Test-Retest Reliability

The test is administered twice on the same group to assess the consistency of test scores over a period of time. The two tests are similar but not the same. Then the correlation between two sets of scores obtained by test and retest is found using Pearson product-moment “r”. Test-retest reliability is best used for things that are stable over time, for example, intelligence. Generally, reliability will be higher when little time has passed between two tests (Kubiszyne & Borich 2003).

Equivalent /Parallel-Forms method

In the parallel-forms method of determining reliability, the reliability is estimated by comparing two different tests that were created using the same content, difficulty, format, and length at the same test. The two tests are administered to the same group within a short interval of time. Then the test scores of two tests are correlated. This correlation provides an index of equivalence. For example, in intermediate or secondary board examinations, two questions paper for a particular subject are constructed and named as paper A or paper B, and sometimes paper C is prepared which show equivalent forms tests (Linn & Gronlund, 2000).

Internal Consistency method

The consistency of test results across items on the same test is determined in this method of determining the reliability of a test. Test items are compared with each other that measure the same construct to determine the test’s internal consistency.
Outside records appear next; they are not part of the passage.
(* ===== verification/HubRun.v ===== *)
(** * The loop of the hub

    Model of [Run], [Stop], [Register], [Unregister] of Server/ws/hub.go: the
    [select] over the stop signal, the queues and the ticker, with the recovery
    from panics and its budget, and the other goroutines between its turns. The
    loop refines the process of Serve.v, and no handler it calls can panic. *)

From S2P Require Import Prelude Permissions RingBuffer RateLimiter GoText Wire Json GoTime Crypto Credentials Rows Store StoreInv StoreOk StoreThms Hub Chat Voice Serve WsInv WsOk WsRun.
#[local] Open Scope string_scope.
#[local] Open Scope Z_scope.

Module HubRun.

Definition registerBufSize : nat := 32.
Definition panicWindow : Z := 60 * Second.
Definition maxPanics : Z := 3.

(** The channels of the hub next to the process state, the variables of [Run],
    and whether [Run] has returned. [lp_tick]: a tick waits in the ticker's
    channel, which holds one. *)
Record Loop := mkLoop {
  lp_world : World;
  lp_register : list Z;
  lp_unregister : list Z;
  lp_tick : bool;
  lp_stop : bool;
  lp_stopOnce : bool;
  lp_panicCount : Z;
  lp_lastPanicReset : option Z;
  lp_returned : bool }.

Definition lp_set_world (w : World) (l : Loop) : Loop :=
  mkLoop w (lp_register l) (lp_unregister l) (lp_tick l) (lp_stop l) (lp_stopOnce l)
    (lp_panicCount l) (lp_lastPanicReset l) (lp_returned l).
Definition lp_set_register (q : list Z) (l : Loop) : Loop :=
  mkLoop (lp_world l) q (lp_unregister l) (lp_tick l) (lp_stop l) (lp_stopOnce l)
    (lp_panicCount l) (lp_lastPanicReset l) (lp_returned l).
Definition lp_set_unregister (q : list Z) (l : Loop) : Loop :=
  mkLoop (lp_world l) (lp_register l) q (lp_tick l) (lp_stop l) (lp_stopOnce l)
    (lp_panicCount l) (lp_lastPanicReset l) (lp_returned l).
Definition lp_set_tick (b : bool) (l : Loop) : Loop :=
  mkLoop (lp_world l) (lp_register l) (lp_unregister l) b (lp_stop l) (lp_stopOnce l)
    (lp_panicCount l) (lp_lastPanicReset l) (lp_returned l).
Definition lp_set_stop (stop once : bool) (l : Loop) : Loop :=
  mkLoop (lp_world l) (lp_register l) (lp_unregister l) (lp_tick l) stop once
    (lp_panicCount l) (lp_lastPanicReset l) (lp_returned l).
Definition lp_set_panics (n : Z) (reset : option Z) (l : Loop) : Loop :=
  mkLoop (lp_world l) (lp_register l) (lp_unregister l) (lp_tick l) (lp_stop l) (lp_stopOnce l)
    n reset (lp_returned l).
Definition lp_return (l : Loop) : Loop :=
  mkLoop (lp_world l) (lp_register l) (lp_unregister l) (lp_tick l) (lp_stop l) (lp_stopOnce l)
    (lp_panicCount l) (lp_lastPanicReset l) true.

(** The hub [NewRouter] starts the loop of. *)
Definition new_loop (w : World) : Loop := mkLoop w [] [] false false false 0 None false.

(** ** The loop *)

(** The cases of the [select]. *)
Inductive pick := PickStop | PickRegister | PickUnregister | PickBroadcast | PickTick.

(** A case can be taken: its channel holds a value, or is closed. *)
Definition ready (k : pick) (l : Loop) : bool :=
  match k with
  | PickStop => lp_stop l
  | PickRegister => negb (bool_decide (lp_register l = []))
  | PickUnregister => negb (bool_decide (lp_unregister l = []))
  | PickBroadcast => (0 <? length (w_broadcast (lp_world l)))%nat
  | PickTick => lp_tick l
  end.

(** The bookkeeping of the deferred function after a panic at [now]. *)
Definition count_panic (now : Z) (panicCount : Z) (lastPanicReset : option Z) : Z * option Z :=
  let '(panicCount, lastPanicReset) :=
    match lastPanicReset with
    | Some t => if panicWindow <? now - t then (0, Some now) else (panicCount, Some t)
    | None => (0, Some now)
    end in
  (panicCount + 1, lastPanicReset).

(** What [Run] does when the inner function returns, normally or after a
    recovered panic; a new inner function has a new ticker. *)
Definition after_inner (l : Loop) : Loop :=
  if maxPanics <=? lp_panicCount l then lp_return l
  else if lp_stop l then lp_return l
  else lp_set_tick false l.

Definition recovered (l : Loop) : Loop :=
  let '(now, w) := now (w_set_panic false (lp_world l)) in
  let '(n, reset) := count_panic now (lp_panicCount l) (lp_lastPanicReset l) in
  after_inner (lp_set_panics n reset (lp_set_world w l)).

(** A case of the [select] handles its value. *)
Definition handled (m : M unit) (l : Loop) : Loop :=
  let l := lp_set_world (m (lp_world l)).2 l in
  if w_panic (lp_world l) then recovered l else l.

(** One turn with the case the runtime picks; the [select] blocks on a case
    that is not ready. *)
Definition turn (k : pick) (l : Loop) : Loop :=
  if lp_returned l || negb (ready k l) then l else
  match k with
  | PickStop => after_inner l
  | PickRegister =>
      match lp_register l with
      | [] => l
      | p :: q => handled (registerNow p) (lp_set_register q l)
      end
  | PickUnregister =>
      match lp_unregister l with
      | [] => l
      | p :: q => handled (unregisterNow p) (lp_set_unregister q l)
      end
  | PickBroadcast => handled dispatch_broadcast l
  | PickTick => handled sweepStaleClients (lp_set_tick false l)
  end.

(** ** The other goroutines *)

(** Sends that block while the channel is full; there is no pointer to a
    connection that was never made. *)
Definition Register (p : Z) (l : Loop) : Loop :=
  if bool_decide (is_Some (w_conns (lp_world l) !! p)) && (length (lp_register l) <? registerBufSize)%nat
  then lp_set_register (lp_register l ++ [p]) l else l.
Definition Unregister (p : Z) (l : Loop) : Loop :=
  if bool_decide (is_Some (w_conns (lp_world l) !! p)) && (length (lp_unregister l) <? registerBufSize)%nat
  then lp_set_unregister (lp_unregister l ++ [p]) l else l.

(** [close(h.stop)] panics on a closed channel. *)
Definition close_stop (l : Loop) : Loop :=
  if lp_stop l then lp_set_world (w_set_panic true (lp_world l)) l else lp_set_stop true (lp_stopOnce l) l.
Definition Stop (l : Loop) : Loop :=
  if lp_stopOnce l then l else close_stop (lp_set_stop (lp_stop l) true l).

(** The dispatch of broadcasts and the sweep are the loop's own, the shutdown
    ends with [Stop]. *)
Definition outside (e : event) : bool :=
  match e with EvDispatch | EvSweep | EvShutdown => false | _ => true end.

Inductive loop_event :=
| LpTurn (k : pick)
| LpOther (e : event)
| LpRegister (p : Z)
| LpUnregister (p : Z)
| LpTick
| LpStop
| LpGracefulStop.

Section loop.
Context (sanitize : string -> string) (to_jwt : Grant -> option string).
Local Notation run_event := (run_event sanitize to_jwt).

Definition other (e : event) (l : Loop) : Loop := lp_set_world (run_event e (lp_world l)).2 l.

Definition loop_step (e : loop_event) (l : Loop) : Loop :=
  match e with
  | LpTurn k => turn k l
  | LpOther e => if outside e then other e l else l
  | LpRegister p => Register p l
  | LpUnregister p => Unregister p l
  | LpTick => lp_set_tick true l
  | LpStop => Stop l
  | LpGracefulStop => Stop (other EvShutdown l)
  end.

Definition run_loop (es : list loop_event) (l : Loop) : Loop := fold_left (fun l e => loop_step e l) es l.

(** What a step does to the process, as an event of Serve.v. *)
Definition traced (e : loop_event) (l : Loop) : list event :=
  match e with
  | LpTurn PickBroadcast => if negb (lp_returned l) && ready PickBroadcast l then [EvDispatch] else []
  | LpTurn PickTick => if negb (lp_returned l) && ready PickTick l then [EvSweep] else []
  | LpOther e => if outside e then [e] else []
  | LpGracefulStop => [EvShutdown]
  | _ => []
  end.

Fixpoint hub_trace (es : list loop_event) (l : Loop) : list event :=
  match es with
  | [] => []
  | e :: es => (traced e l ++ hub_trace es (loop_step e l))%list
  end.
End loop.

(** The server registers connections directly ([registerNow], from [ServeWS]);
    the two queues serve callers outside it. *)
Definition queueless (e : loop_event) : bool :=
  match e with LpRegister _ | LpUnregister _ => false | _ => true end.

(** ** The budget of panics *)

(** The variables of [Run] after panics at the given times; [None]: it
    returned. *)
Fixpoint supervise (ts : list Z) (panicCount : Z) (lastPanicReset : option Z) : option (Z * option Z) :=
  match ts with
  | [] => Some (panicCount, lastPanicReset)
  | t :: ts =>
      let '(n, reset) := count_panic t panicCount lastPanicReset in
      if maxPanics <=? n then None else supervise ts n reset
  end.

Lemma count_in_window t n a : t - a <= panicWindow -> count_panic t n (Some a) = (n + 1, Some a).
Proof. intros H. unfold count_panic. by rewrite (proj2 (Z.ltb_ge _ _) H). Qed.

Lemma supervise_app ts us n r :
  supervise (ts ++ us) n r = '(n, r) ← supervise ts n r; supervise us n r.
Proof.
  revert n r. induction ts as [|t ts IH]; intros n r; [done|]. simpl.
  destruct (count_panic t n r) as [n' r']. destruct (_ <=? _); [done|]. apply IH.
Qed.

(** The window in force: it starts at a panic, and at most one more fell in it. *)
Definition window (ts : list Z) (n : Z) (r : option Z) : Prop :=
  (ts = [] /\ n = 0 /\ r = None) \/
  (exists pre a, ts = (pre ++ [a])%list /\ n = 1 /\ r = Some a) \/
  (exists pre a b, ts = (pre ++ [a; b])%list /\ n = 2 /\ r = Some a /\ b - a <= panicWindow).

Lemma window_step ts n r t : window ts n r ->
  let '(n', r') := count_panic t n r in
  window (ts ++ [t]) n' r' \/
  (n' = maxPanics /\ exists pre a b, ts = (pre ++ [a; b])%list /\ t - a <= panicWindow).
Proof.
  unfold count_panic. intros [(-> & -> & ->)|[(pre & a & -> & -> & ->)|(pre & a & b & -> & -> & -> & Hb)]].
  - left. right; left. by exists [], t.
  - destruct (Z.ltb_spec panicWindow (t - a)); left.
    + right; left. by exists (pre ++ [a])%list, t.
    + right; right. exists pre, a, t. rewrite <- app_assoc. by repeat split.
  - destruct (Z.ltb_spec panicWindow (t - a)).
    + left. right; left. by exists (pre ++ [a; b])%list, t.
    + right. split; [done|]. by exists pre, a, b.
Qed.

Lemma supervise_window ts n r : supervise ts 0 None = Some (n, r) -> window ts n r.
Proof.
  revert n r. induction ts as [|t ts IH] using rev_ind; intros n r.
  - intros [= <- <-]. by left.
  - rewrite supervise_app. destruct (supervise ts 0 None) as [[n0 r0]|]; simpl; [|done].
    pose proof (window_step ts n0 r0 t (IH n0 r0 eq_refl)) as H.
    destruct (count_panic t n0 r0) as [n1 r1]. destruct H as [H|[-> _]]; [|done].
    destruct (_ <=? _); [done|]. by intros [= <- <-].
Qed.

Lemma supervise_stopped ts us : supervise ts 0 None = None -> supervise (ts ++ us) 0 None = None.
Proof. rewrite supervise_app. by intros ->. Qed.

(** ** The invariant of the loop *)

Definition loop_inv (l : Loop) : Prop :=
  (exists L rb K, ring_holds L rb /\ wok K rb (seq_after L) (lp_world l) /\
     Forall (fun p => exists u, (p, u) ∈ K) (lp_register l)) /\
  lp_panicCount l = 0 /\ lp_lastPanicReset l = None /\
  lp_stop l = lp_stopOnce l /\ (lp_returned l = true -> lp_stop l = true).

Lemma loop_inv_no_panic l : loop_inv l -> w_panic (lp_world l) = false.
Proof. intros [(L & rb & K & _ & Hw & _) _]. apply Hw. Qed.

(** The process may step under a loop whose own fields are fine. *)
Lemma loop_inv_world l (f : World -> World) :
  (forall L rb K, ring_holds L rb -> wok K rb (seq_after L) (lp_world l) ->
     exists L' rb', ring_holds L' rb' /\ wok K rb' (seq_after L') (f (lp_world l))) ->
  loop_inv l -> loop_inv (lp_set_world (f (lp_world l)) l).
Proof.
  intros Hf [(L & rb & K & Hrb & Hw & HK) H]. destruct (Hf L rb K Hrb Hw) as (L' & rb' & Hrb' & Hw').
  split; [|done]. by exists L', rb', K.
Qed.

(** A handler that keeps the invariants does not wake the recovery. *)
Lemma handled_quiet m l : loop_inv (lp_set_world (m (lp_world l)).2 l) ->
  handled m l = lp_set_world (m (lp_world l)).2 l.
Proof. intros H. unfold handled. cbv zeta. by rewrite (loop_inv_no_panic _ H). Qed.

Lemma handled_inv m l :
  (forall L rb K, ring_holds L rb -> wok K rb (seq_after L) (lp_world l) ->
     exists L' rb', ring_holds L' rb' /\ wok K rb' (seq_after L') (m (lp_world l)).2) ->
  loop_inv l -> handled m l = lp_set_world (m (lp_world l)).2 l /\ loop_inv (handled m l).
Proof.
  intros Hm Hl. pose proof (loop_inv_world l (fun w => (m w).2) Hm Hl) as H.
  by rewrite (handled_quiet m l H).
Qed.

Lemma handled_stable m l : (forall K rb sq, stable (wok K rb sq) m) ->
  loop_inv l -> handled m l = lp_set_world (m (lp_world l)).2 l /\ loop_inv (handled m l).
Proof. intros Hm. apply handled_inv. intros L rb K Hrb Hw. exists L, rb. split; [done|]. by apply Hm. Qed.

Lemma dispatch_some_inv L rb K w : ring_holds L rb -> wok K rb (seq_after L) w ->
  exists L' rb', ring_holds L' rb' /\ wok K rb' (seq_after L') (dispatch_broadcast w).2.
Proof.
  intros Hrb Hw. destruct (w_broadcast w) as [|bm q] eqn:Hq.
  - exists L, rb. split; [done|]. unfold dispatch_broadcast, gets, mbind, ST_bind. simpl. by rewrite Hq.
  - eexists _. by apply (dispatch_inv K L rb bm q).
Qed.

Lemma after_inner_inv l : loop_inv l -> lp_stop l = true -> loop_inv (after_inner l).
Proof.
  intros [Hw (Hn & Hr & Hs & _)] Hst. unfold after_inner. rewrite Hn, Hst. simpl.
  split; [exact Hw|]. simpl. by rewrite Hst in Hs |- *.
Qed.


Lemma handled_dispatch l : loop_inv l ->
  handled dispatch_broadcast l = lp_set_world (dispatch_broadcast (lp_world l)).2 l /\
  loop_inv (handled dispatch_broadcast l).
Proof. apply handled_inv. intros L rb K. apply dispatch_some_inv. Qed.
Questions are similar and designed to measure the same thing, the test taker should answer the same for both questions, which would indicate that the test has internal consistency (Swain et al, 2000). Three methods to find the internal consistency of a test known as split-half method and Kuder Richardson 21 formula and inter-rater internal consistency are given below.

Split-half method

Linn and Gronlund (2000) share that the split-half method of determining internal consistency employs single administration of an even-number test on a sample of pupils. The test is divided into two equivalent halves and a correlation for these half test scores is found. The test is divided into even-numbered items such as 2,4,6…, in one half and odd numbers such as1,3,5,…., in another half. Then the scores of both the halves are correlated by using the spearman brown formula. The formula is given below.
                                                              r2    = 2 (r2/1+ r1)
                                        Where            r2 = reliability coefficient on the full test
                                                               r1= correlation of coefficient between half tests

Kuder-Richardson formula 21method

Linn & Gronlund (2003) stated that it is another method of determining reliability using single administration of a test. It is known to provide a conservative estimate of the split-half type of reliability. The procedure is based on the consistency of an individual’s performance from item to item and on the standard deviation of the test such that the reliability coefficient obtained denotes the internal consistency of the test. Internal consistency here means the degree to which the items of a test measure a common attribute of the testee.

Inter-rater Reliability

In this method, two or more independent judges score the test. The scores are then compared to determine the consistency of the raters’ estimates. One way to test inter-rater reliability is to assign each rater score each test. For example, each rater might score items on a scale from 1 to 10. Then the correlation between the two ratings is found to determine the level of inter-rater reliability. Another means of testing inter-rater reliability is to have raters determine which category each observation falls into and then calculate the percentage of agreement between the raters. So, if the raters agree 8 out of 10 times, the test has an 80% inter-rater reliability rate (Swain et al, 2000).

References

Kubiszyne, T., & Borich, G. (2003). Educational testing and measurement: Classroom application      
               and practice (7thed.). New York: John Wiley & sons. 
Linn, R. L., & Gronlund, N. E. (2000). Measurement and assessment in teaching (8thed.). Delhi:                         Pearson Education.
Swain, S. K., Pradhan, C., & Khotoi, S. P. K. (2000). Educational measurement: Statistics and  
                guidance. Ludhiana: Kalyani.